[Collected data]
-----

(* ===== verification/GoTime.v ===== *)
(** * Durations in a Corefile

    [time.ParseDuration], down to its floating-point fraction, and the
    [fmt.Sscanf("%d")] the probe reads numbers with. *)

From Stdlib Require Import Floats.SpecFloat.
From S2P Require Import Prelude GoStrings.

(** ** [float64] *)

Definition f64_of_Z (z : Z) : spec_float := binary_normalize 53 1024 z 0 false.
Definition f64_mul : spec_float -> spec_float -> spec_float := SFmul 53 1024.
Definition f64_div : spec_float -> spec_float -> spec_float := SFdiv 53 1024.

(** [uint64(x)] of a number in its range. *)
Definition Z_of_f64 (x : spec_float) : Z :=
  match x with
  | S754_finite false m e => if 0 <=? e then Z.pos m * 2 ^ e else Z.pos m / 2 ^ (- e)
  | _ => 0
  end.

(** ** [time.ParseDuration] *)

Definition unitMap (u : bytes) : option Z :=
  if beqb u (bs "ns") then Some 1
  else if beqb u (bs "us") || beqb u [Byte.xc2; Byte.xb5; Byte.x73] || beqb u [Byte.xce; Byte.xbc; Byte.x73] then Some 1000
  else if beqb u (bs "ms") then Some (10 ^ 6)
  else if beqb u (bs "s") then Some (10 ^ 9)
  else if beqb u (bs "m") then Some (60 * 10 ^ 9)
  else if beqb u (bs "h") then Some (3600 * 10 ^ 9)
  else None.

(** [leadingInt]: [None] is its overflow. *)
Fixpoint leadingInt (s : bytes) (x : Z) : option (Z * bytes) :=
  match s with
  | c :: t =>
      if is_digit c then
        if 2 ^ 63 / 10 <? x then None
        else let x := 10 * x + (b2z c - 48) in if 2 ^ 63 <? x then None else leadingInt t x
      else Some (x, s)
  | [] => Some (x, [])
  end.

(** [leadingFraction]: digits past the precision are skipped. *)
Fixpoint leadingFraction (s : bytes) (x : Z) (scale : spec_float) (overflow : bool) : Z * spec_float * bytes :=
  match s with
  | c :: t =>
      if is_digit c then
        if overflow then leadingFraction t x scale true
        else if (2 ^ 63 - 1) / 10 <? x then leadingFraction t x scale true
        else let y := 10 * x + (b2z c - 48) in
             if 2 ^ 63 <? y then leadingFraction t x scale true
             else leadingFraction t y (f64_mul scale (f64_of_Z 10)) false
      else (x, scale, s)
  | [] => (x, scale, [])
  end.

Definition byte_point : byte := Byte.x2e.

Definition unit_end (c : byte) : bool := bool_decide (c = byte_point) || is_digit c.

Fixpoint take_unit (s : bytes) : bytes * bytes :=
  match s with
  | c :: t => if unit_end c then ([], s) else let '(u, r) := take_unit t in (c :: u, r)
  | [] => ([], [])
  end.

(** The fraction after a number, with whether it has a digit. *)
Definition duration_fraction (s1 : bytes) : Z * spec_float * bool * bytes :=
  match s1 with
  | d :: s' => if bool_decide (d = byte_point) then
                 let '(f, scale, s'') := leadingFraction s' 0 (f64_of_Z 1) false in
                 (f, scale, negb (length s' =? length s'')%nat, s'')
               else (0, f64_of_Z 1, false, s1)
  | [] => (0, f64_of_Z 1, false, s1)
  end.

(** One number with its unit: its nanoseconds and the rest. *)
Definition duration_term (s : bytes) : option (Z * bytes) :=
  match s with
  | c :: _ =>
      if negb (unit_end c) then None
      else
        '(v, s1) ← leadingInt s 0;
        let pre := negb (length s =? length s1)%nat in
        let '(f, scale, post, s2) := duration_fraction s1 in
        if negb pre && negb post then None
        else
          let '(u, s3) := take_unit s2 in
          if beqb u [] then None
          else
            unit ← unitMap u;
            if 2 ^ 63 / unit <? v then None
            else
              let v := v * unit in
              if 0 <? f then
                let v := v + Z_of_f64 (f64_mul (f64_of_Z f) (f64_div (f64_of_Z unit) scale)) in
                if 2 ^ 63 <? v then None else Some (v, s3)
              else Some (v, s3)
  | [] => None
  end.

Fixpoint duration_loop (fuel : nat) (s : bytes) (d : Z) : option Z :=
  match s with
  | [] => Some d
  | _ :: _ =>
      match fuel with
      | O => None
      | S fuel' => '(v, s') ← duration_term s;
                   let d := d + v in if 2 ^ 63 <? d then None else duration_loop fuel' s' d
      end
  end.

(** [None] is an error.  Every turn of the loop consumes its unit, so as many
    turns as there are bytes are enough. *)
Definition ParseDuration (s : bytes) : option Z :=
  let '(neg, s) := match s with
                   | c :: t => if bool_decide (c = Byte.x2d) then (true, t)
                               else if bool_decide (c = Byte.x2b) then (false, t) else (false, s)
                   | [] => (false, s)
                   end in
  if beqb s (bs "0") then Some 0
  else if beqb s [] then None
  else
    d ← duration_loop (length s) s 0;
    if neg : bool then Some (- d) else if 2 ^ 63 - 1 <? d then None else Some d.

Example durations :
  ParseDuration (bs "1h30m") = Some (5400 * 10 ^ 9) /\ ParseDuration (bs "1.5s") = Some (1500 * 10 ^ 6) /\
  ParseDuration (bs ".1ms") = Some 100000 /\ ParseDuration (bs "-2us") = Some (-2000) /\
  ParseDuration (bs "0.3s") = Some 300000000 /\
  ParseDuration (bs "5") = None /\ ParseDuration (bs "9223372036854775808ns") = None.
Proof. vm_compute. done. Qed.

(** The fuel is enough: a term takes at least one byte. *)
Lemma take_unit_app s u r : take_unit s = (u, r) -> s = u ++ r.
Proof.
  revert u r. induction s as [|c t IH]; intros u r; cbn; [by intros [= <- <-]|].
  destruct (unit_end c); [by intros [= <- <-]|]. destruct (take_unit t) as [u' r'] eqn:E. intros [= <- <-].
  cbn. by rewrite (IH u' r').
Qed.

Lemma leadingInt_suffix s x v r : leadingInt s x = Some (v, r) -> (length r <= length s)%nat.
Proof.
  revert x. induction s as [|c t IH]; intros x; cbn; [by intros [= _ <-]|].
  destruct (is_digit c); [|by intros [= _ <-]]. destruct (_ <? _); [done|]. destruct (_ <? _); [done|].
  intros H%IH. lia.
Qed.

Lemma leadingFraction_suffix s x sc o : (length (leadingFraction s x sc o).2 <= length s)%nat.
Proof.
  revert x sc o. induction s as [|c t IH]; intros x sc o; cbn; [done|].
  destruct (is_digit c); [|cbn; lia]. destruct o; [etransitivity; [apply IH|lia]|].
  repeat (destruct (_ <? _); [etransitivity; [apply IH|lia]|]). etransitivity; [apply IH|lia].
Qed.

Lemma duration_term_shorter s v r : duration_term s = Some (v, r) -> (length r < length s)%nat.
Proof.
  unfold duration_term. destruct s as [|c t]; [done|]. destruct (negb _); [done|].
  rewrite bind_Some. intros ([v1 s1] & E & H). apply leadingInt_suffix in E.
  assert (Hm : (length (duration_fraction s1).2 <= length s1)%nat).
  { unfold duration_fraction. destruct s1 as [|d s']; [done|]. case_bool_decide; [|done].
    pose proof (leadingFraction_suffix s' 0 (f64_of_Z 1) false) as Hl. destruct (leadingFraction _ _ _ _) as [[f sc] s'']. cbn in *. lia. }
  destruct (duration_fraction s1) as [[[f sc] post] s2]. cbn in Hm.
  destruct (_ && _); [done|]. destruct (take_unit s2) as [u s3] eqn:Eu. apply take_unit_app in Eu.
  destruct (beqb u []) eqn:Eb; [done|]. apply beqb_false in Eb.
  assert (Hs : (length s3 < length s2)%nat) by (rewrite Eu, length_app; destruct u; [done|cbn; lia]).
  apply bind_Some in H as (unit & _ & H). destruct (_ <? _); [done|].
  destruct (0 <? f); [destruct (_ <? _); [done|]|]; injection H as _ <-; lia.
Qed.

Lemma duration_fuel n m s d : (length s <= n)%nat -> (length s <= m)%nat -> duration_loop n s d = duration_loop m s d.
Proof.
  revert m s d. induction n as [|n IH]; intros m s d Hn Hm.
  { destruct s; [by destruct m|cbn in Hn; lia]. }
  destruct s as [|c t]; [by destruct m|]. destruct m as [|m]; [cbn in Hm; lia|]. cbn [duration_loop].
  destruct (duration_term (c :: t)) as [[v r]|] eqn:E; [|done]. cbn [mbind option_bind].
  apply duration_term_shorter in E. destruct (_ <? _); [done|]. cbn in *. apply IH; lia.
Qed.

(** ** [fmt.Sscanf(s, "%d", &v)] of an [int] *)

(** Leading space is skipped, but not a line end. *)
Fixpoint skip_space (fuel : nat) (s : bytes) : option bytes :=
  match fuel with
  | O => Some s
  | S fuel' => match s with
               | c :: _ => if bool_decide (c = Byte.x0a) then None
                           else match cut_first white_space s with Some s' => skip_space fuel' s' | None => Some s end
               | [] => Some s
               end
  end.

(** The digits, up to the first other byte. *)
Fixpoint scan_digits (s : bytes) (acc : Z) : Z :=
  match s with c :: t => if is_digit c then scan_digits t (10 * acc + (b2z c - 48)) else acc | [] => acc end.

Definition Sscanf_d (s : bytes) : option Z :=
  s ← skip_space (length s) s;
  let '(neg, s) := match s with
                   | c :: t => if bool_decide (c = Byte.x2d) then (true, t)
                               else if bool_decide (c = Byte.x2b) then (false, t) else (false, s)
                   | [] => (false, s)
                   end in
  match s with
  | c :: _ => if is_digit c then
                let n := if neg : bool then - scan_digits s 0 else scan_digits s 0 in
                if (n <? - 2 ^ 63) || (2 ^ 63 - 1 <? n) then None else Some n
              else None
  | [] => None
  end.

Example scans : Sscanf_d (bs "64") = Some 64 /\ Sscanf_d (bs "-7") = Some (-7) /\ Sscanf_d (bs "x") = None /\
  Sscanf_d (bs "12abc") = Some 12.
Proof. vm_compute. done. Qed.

-----

Brief:
In the records above, find each line with the word "intros" and copy it out.

Written solution:
  revert u r. induction s as [|c t IH]; intros u r; cbn; [by intros [= <- <-]|].
  destruct (unit_end c); [by intros [= <- <-]|]. destruct (take_unit t) as [u' r'] eqn:E. intros [= <- <-].
  revert x. induction s as [|c t IH]; intros x; cbn; [by intros [= _ <-]|].
  destruct (is_digit c); [|by intros [= _ <-]]. destruct (_ <? _); [done|]. destruct (_ <? _); [done|].
  intros H%IH. lia.
  revert x sc o. induction s as [|c t IH]; intros x sc o; cbn; [done|].
  rewrite bind_Some. intros ([v1 s1] & E & H). apply leadingInt_suffix in E.
  revert m s d. induction n as [|n IH]; intros m s d Hn Hm.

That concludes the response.